WHAT IS NEEDED ::
Your answer should be the lines below from the one with "let q := num / den in" to the one with "let s := n - 1 - k in", both included, given again exactly and with nothing added.

TASK MATERIAL ::

(* ===== verification/PyFloat.v ===== *)
(** * Python floats

    A [float] is an IEEE 754 binary64 number, here [spec_float] of the
    standard library with precision 53 and exponent bound 1024: comparisons,
    arithmetic and the correctly rounded conversions from integers and decimal
    literals are computed exactly, and [float_repr] is the shortest
    representation that reads back to the same number ([float.__repr__]). *)

From S2P Require Import Prelude PyStr.
From Stdlib Require Import ZArith SpecFloat.

Open Scope string_scope.
Open Scope Z_scope.

Notation float := spec_float.

Definition fprec : Z := 53.
Definition femax : Z := 1024.

#[export] Instance spec_float_eq_dec : EqDecision float.
Proof. solve_decision. Defined.

Definition fadd : float → float → float := SFadd fprec femax.
Definition fsub : float → float → float := SFsub fprec femax.
Definition fmul : float → float → float := SFmul fprec femax.
Definition fdiv : float → float → float := SFdiv fprec femax.
Definition fsqrt : float → float := SFsqrt fprec femax.
Definition flt : float → float → bool := SFltb.
Definition fle : float → float → bool := SFleb.
Definition feq : float → float → bool := SFeqb.

Definition fzero : float := S754_zero false.

(** [float(n)] for an integer. *)
Definition of_int (n : Z) : float := binary_normalize fprec femax n 0 false.

(** The float nearest to [num / den], [den > 0]: Python's [int / int] and the
    value of a decimal literal. *)
Definition of_ratio (num : Z) (den : positive) : float :=
  match num with
  | Z0 => fzero
  | Zpos p => fdiv (S754_finite false p 0) (S754_finite false den 0)
  | Zneg p => fdiv (S754_finite true p 0) (S754_finite false den 0)
  end.

(** The literal [m * 10^e]. *)
Definition of_decimal (m e : Z) : float :=
  if 0 <=? e then of_ratio (m * 10 ^ e) 1
  else of_ratio m (Z.to_pos (10 ^ (- e))).

(** [math.isfinite] *)
Definition isfinite (f : float) : bool :=
  match f with S754_zero _ | S754_finite _ _ _ => true | _ => false end.

(** [max(a, b)] and [min(a, b)]: the first argument wins ties. *)
Definition fmax (a b : float) : float := if flt a b then b else a.
Definition fmin (a b : float) : float := if flt b a then b else a.

(** ** [float.__repr__] *)

(** [round_half_even (num / den)] *)
Definition round_half_even (num den : Z) : Z :=
  let q := num / den in
  let r := num mod den in
  if 2 * r <? den then q
  else if den <? 2 * r then q + 1
  else if Z.even q then q else q + 1.

(** The value [p * 2^e] as a fraction. *)
Definition frac (p : positive) (e : Z) : Z * Z :=
  if 0 <=? e then (Zpos p * 2 ^ e, 1) else (Zpos p, 2 ^ (- e)).

(** [10^k <= num / den] *)
Definition ge_pow10 (num den k : Z) : bool :=
  if 0 <=? k then den * 10 ^ k <=? num else den <=? num * 10 ^ (- k).

(** The decimal exponent of [num / den], from an estimate within three. *)
Definition decimal_exponent (num den : Z) : Z :=
  let est := ((Z.log2 num - Z.log2 den) * 30103) / 100000 in
  let fix up (n : nat) (k : Z) : Z :=
    match n with
    | O => k
    | S n' => if ge_pow10 num den (k + 1) then up n' (k + 1) else k
    end in
  up 6%nat (est - 3).

(** [n] correctly rounded significant digits of [num / den]. *)
Definition digits_n (num den k : Z) (n : Z) : Z * Z :=
  let s := n - 1 - k in
  let d := if 0 <=? s then round_half_even (num * 10 ^ s) den
           else round_half_even num (den * 10 ^ (- s)) in
  if d =? 10 ^ n then (10 ^ (n - 1), k + 1) else (d, k).

(** The fewest digits that read back as [p * 2^e]. *)
Definition shortest (p : positive) (e : Z) : Z * Z * Z :=
  let '(num, den) := frac p e in
  let k := decimal_exponent num den in
  let fix go (fuel : nat) (n : Z) : Z * Z * Z :=
    let '(d, k') := digits_n num den k n in
    match fuel with
    | O => (d, k', n)
    | S f =>
        if bool_decide (of_decimal d (k' - n + 1) = S754_finite false p e)
        then (d, k', n) else go f (n + 1)
    end in
  go 16%nat 1.

Definition zeros (n : Z) : string := of_chars (replicate (Z.to_nat n) "0"%char).

Definition exponent_str (k : Z) : string :=
  let d := int_str (Z.abs k) in
  (if k <? 0 then "e-" else "e+") +:+ (if len d <? 2 then "0" else "") +:+ d.

(** Lay out [n] digits [d] with decimal exponent [k]. *)
Definition layout (d k n : Z) : string :=
  let ds := int_str d in
  if (k <? -4) || (15 <? k) then
    String.substring 0 1 ds +:+
    (if n =? 1 then "" else "." +:+ String.substring 1 (Z.to_nat (n - 1)) ds) +:+
    exponent_str k
  else if k <? 0 then "0." +:+ zeros (- k - 1) +:+ ds
  else if n - 1 <=? k then ds +:+ zeros (k - n + 1) +:+ ".0"
  else String.substring 0 (Z.to_nat (k + 1)) ds +:+ "." +:+
       String.substring (Z.to_nat (k + 1)) (Z.to_nat (n - k - 1)) ds.

Definition float_repr (f : float) : string :=
  match f with
  | S754_zero false => "0.0"
  | S754_zero true => "-0.0"
  | S754_infinity false => "inf"
  | S754_infinity true => "-inf"
  | S754_nan => "nan"
  | S754_finite s p e =>
      let '(d, k, n) := shortest p e in
      (if s then "-" else "") +:+ layout d k n
  end.

Example repr_half : float_repr (of_decimal 5 (-1)) = "0.5".
Proof. vm_compute. reflexivity. Qed.
Example repr_tenth_sum :
  float_repr (fadd (of_decimal 1 (-1)) (of_decimal 2 (-1))) = "0.30000000000000004".
Proof. vm_compute. reflexivity. Qed.
Example repr_large : float_repr (of_decimal 15 21) = "1.5e+22".
Proof. vm_compute. reflexivity. Qed.
Example repr_small : float_repr (of_decimal 25 (-7)) = "2.5e-06".
Proof. vm_compute. reflexivity. Qed.

(** ** [format(x, ".nf")] *)

(** The digits of [d / 10^places] for [d >= 0]. *)
Definition fixed_digits (places d : Z) : string :=
  let ds := int_str d in
  let padded := zeros (places + 1 - len ds) +:+ ds in
  let whole := Z.to_nat (len padded - places) in
  if places =? 0 then padded
  else String.substring 0 whole padded +:+ "." +:+
       String.substring whole (Z.to_nat places) padded.

(** [f"{x:.nf}"]: the exact value rounded half to even at [places] decimals. *)
Definition float_fixed (places : Z) (f : float) : string :=
  match f with
  | S754_nan => "nan"
  | S754_infinity s => (if s then "-" else "") +:+ "inf"
  | S754_zero s => (if s then "-" else "") +:+ fixed_digits places 0
  | S754_finite s p e =>
      let '(num, den) := frac p e in
      (if s then "-" else "") +:+ fixed_digits places (round_half_even (num * 10 ^ places) den)
  end.

(** [f"{x:.0%}"] *)
Definition float_percent (f : float) : string := float_fixed 0 (fmul f (of_int 100)) +:+ "%".

Example fixed_third : float_fixed 4 (of_ratio 2 3) = "0.6667".
Proof. vm_compute. reflexivity. Qed.
Example fixed_small : float_fixed 4 (of_decimal 26 (-5)) = "0.0003".
Proof. vm_compute. reflexivity. Qed.
Example fixed_tie : float_fixed 0 (of_decimal 25 (-1)) = "2".
Proof. vm_compute. reflexivity. Qed.
Example percent_95 : float_percent (of_decimal 95 (-2)) = "95%".
Proof. vm_compute. reflexivity. Qed.

(** ** [sum()] of floats

    Since 3.12 the sum of floats is compensated (Neumaier): [c] collects the
    low-order parts the running sum loses. *)

Definition fabs (f : float) : float :=
  match f with
  | S754_zero _ => S754_zero false
  | S754_infinity _ => S754_infinity false
  | S754_finite _ p e => S754_finite false p e
  | S754_nan => S754_nan
  end.

Definition sum_step (acc : float * float) (x : float) : float * float :=
  let '(total, c) := acc in
  let t := fadd total x in
  (t, fadd c (if fle (fabs x) (fabs total) then fadd (fsub total t) x
              else fadd (fsub x t) total)).

(** The result of no float at all is the integer 0, which is [fzero] in the
    arithmetic that follows. *)
Definition float_sum (l : list float) : float :=
  match l with
  | [] => fzero
  | x :: l' =>
      let '(total, c) := foldl sum_step (fadd fzero x, fzero) l' in
      if negb (feq c fzero) && isfinite c then fadd total c else total
  end.

Example sum_tenths : float_sum (replicate 10 (of_decimal 1 (-1))) = of_int 1.
Proof. vm_compute. reflexivity. Qed.

(** ** Comparisons *)

Lemma flt_fle a b : flt a b = true → fle a b = true.
Proof. unfold flt, fle, SFltb, SFleb. by destruct (SFcompare a b) as [[]|]. Qed.

Lemma SFcompare_antisym a b : SFcompare b a = CompOpp <$> SFcompare a b.
Proof.
  unfold SFcompare.
  destruct a as [|[]| |[] p e], b as [|[]| |[] q g]; cbn; try done;
    rewrite (Z.compare_antisym e g); destruct (e ?= g); cbn; try done;
    f_equal; rewrite Pos.compare_cont_antisym; cbn; try done;
    by rewrite CompOpp_involutive.
Qed.

Lemma flt_not_fle a b : flt a b = true → fle b a = false.
Proof.
  unfold flt, fle, SFltb, SFleb. rewrite (SFcompare_antisym a b).
  by destruct (SFcompare a b) as [[]|].
Qed.

(** Numbers - every float but nan - are totally ordered: by sign and kind,
    exponent, mantissa. *)
Definition is_number (f : float) : bool := match f with S754_nan => false | _ => true end.

Definition fkey (f : float) : Z * Z * Z :=
  match f with
  | S754_infinity s => (if s then -2 else 2, 0, 0)
  | S754_finite s p e => if s then (-1, - e, Zneg p) else (1, e, Zpos p)
  | _ => (0, 0, 0)
  end.

Definition lex_le (a b : Z * Z * Z) : Prop :=
  a.1.1 < b.1.1 ∨ a.1.1 = b.1.1 ∧ (a.1.2 < b.1.2 ∨ a.1.2 = b.1.2 ∧ a.2 <= b.2).

Lemma fle_lex a b : is_number a = true → is_number b = true → fle a b = true ↔ lex_le (fkey a) (fkey b).
Proof.
  unfold fle, SFleb, SFcompare, lex_le.
  destruct a as [|[]| |[] p e], b as [|[]| |[] q g]; cbn; intros; try done; try (split; [lia|done]);
    try (split; [done|lia]); change (Pos.compare_cont Eq p q) with (p ?= q)%positive;
    destruct (Z.compare_spec e g); cbn; try (split; [lia|done]); try (split; [done|lia]);
    destruct (Pos.compare_spec p q); cbn; try (split; [lia|done]); split; try done; lia.
Qed.

Lemma fle_number a b : fle a b = true → is_number a = true ∧ is_number b = true.
Proof. unfold fle, SFleb, SFcompare. by destruct a as [|[]| |[]], b as [|[]| |[]]. Qed.

Lemma fle_trans a b c : fle a b = true → fle b c = true → fle a c = true.
Proof.
  intros Hab Hbc. destruct (fle_number _ _ Hab) as [Ha Hb], (fle_number _ _ Hbc) as [_ Hc].
  rewrite fle_lex in * by done. unfold lex_le in *. lia.
Qed.

Lemma fle_refl a : is_number a = true → fle a a = true.
Proof. intros Ha. rewrite fle_lex by done. unfold lex_le. lia. Qed.

Lemma flt_fle_total a b : is_number a = true → is_number b = true → flt a b = false → fle b a = true.
Proof.
  intros Ha Hb. unfold flt, fle, SFltb, SFleb. rewrite (SFcompare_antisym a b).
  destruct (SFcompare a b) as [[]|] eqn:E; try done. unfold SFcompare in E.
  by destruct a as [|[]| |[]], b as [|[]| |[]].
Qed.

RESPONSE TO THIS TASK ::
  let q := num / den in
  let r := num mod den in
  if 2 * r <? den then q
  else if den <? 2 * r then q + 1
  else if Z.even q then q else q + 1.

(** The value [p * 2^e] as a fraction. *)
Definition frac (p : positive) (e : Z) : Z * Z :=
  if 0 <=? e then (Zpos p * 2 ^ e, 1) else (Zpos p, 2 ^ (- e)).

(** [10^k <= num / den] *)
Definition ge_pow10 (num den k : Z) : bool :=
  if 0 <=? k then den * 10 ^ k <=? num else den <=? num * 10 ^ (- k).

(** The decimal exponent of [num / den], from an estimate within three. *)
Definition decimal_exponent (num den : Z) : Z :=
  let est := ((Z.log2 num - Z.log2 den) * 30103) / 100000 in
  let fix up (n : nat) (k : Z) : Z :=
    match n with
    | O => k
    | S n' => if ge_pow10 num den (k + 1) then up n' (k + 1) else k
    end in
  up 6%nat (est - 3).

(** [n] correctly rounded significant digits of [num / den]. *)
Definition digits_n (num den k : Z) (n : Z) : Z * Z :=
  let s := n - 1 - k in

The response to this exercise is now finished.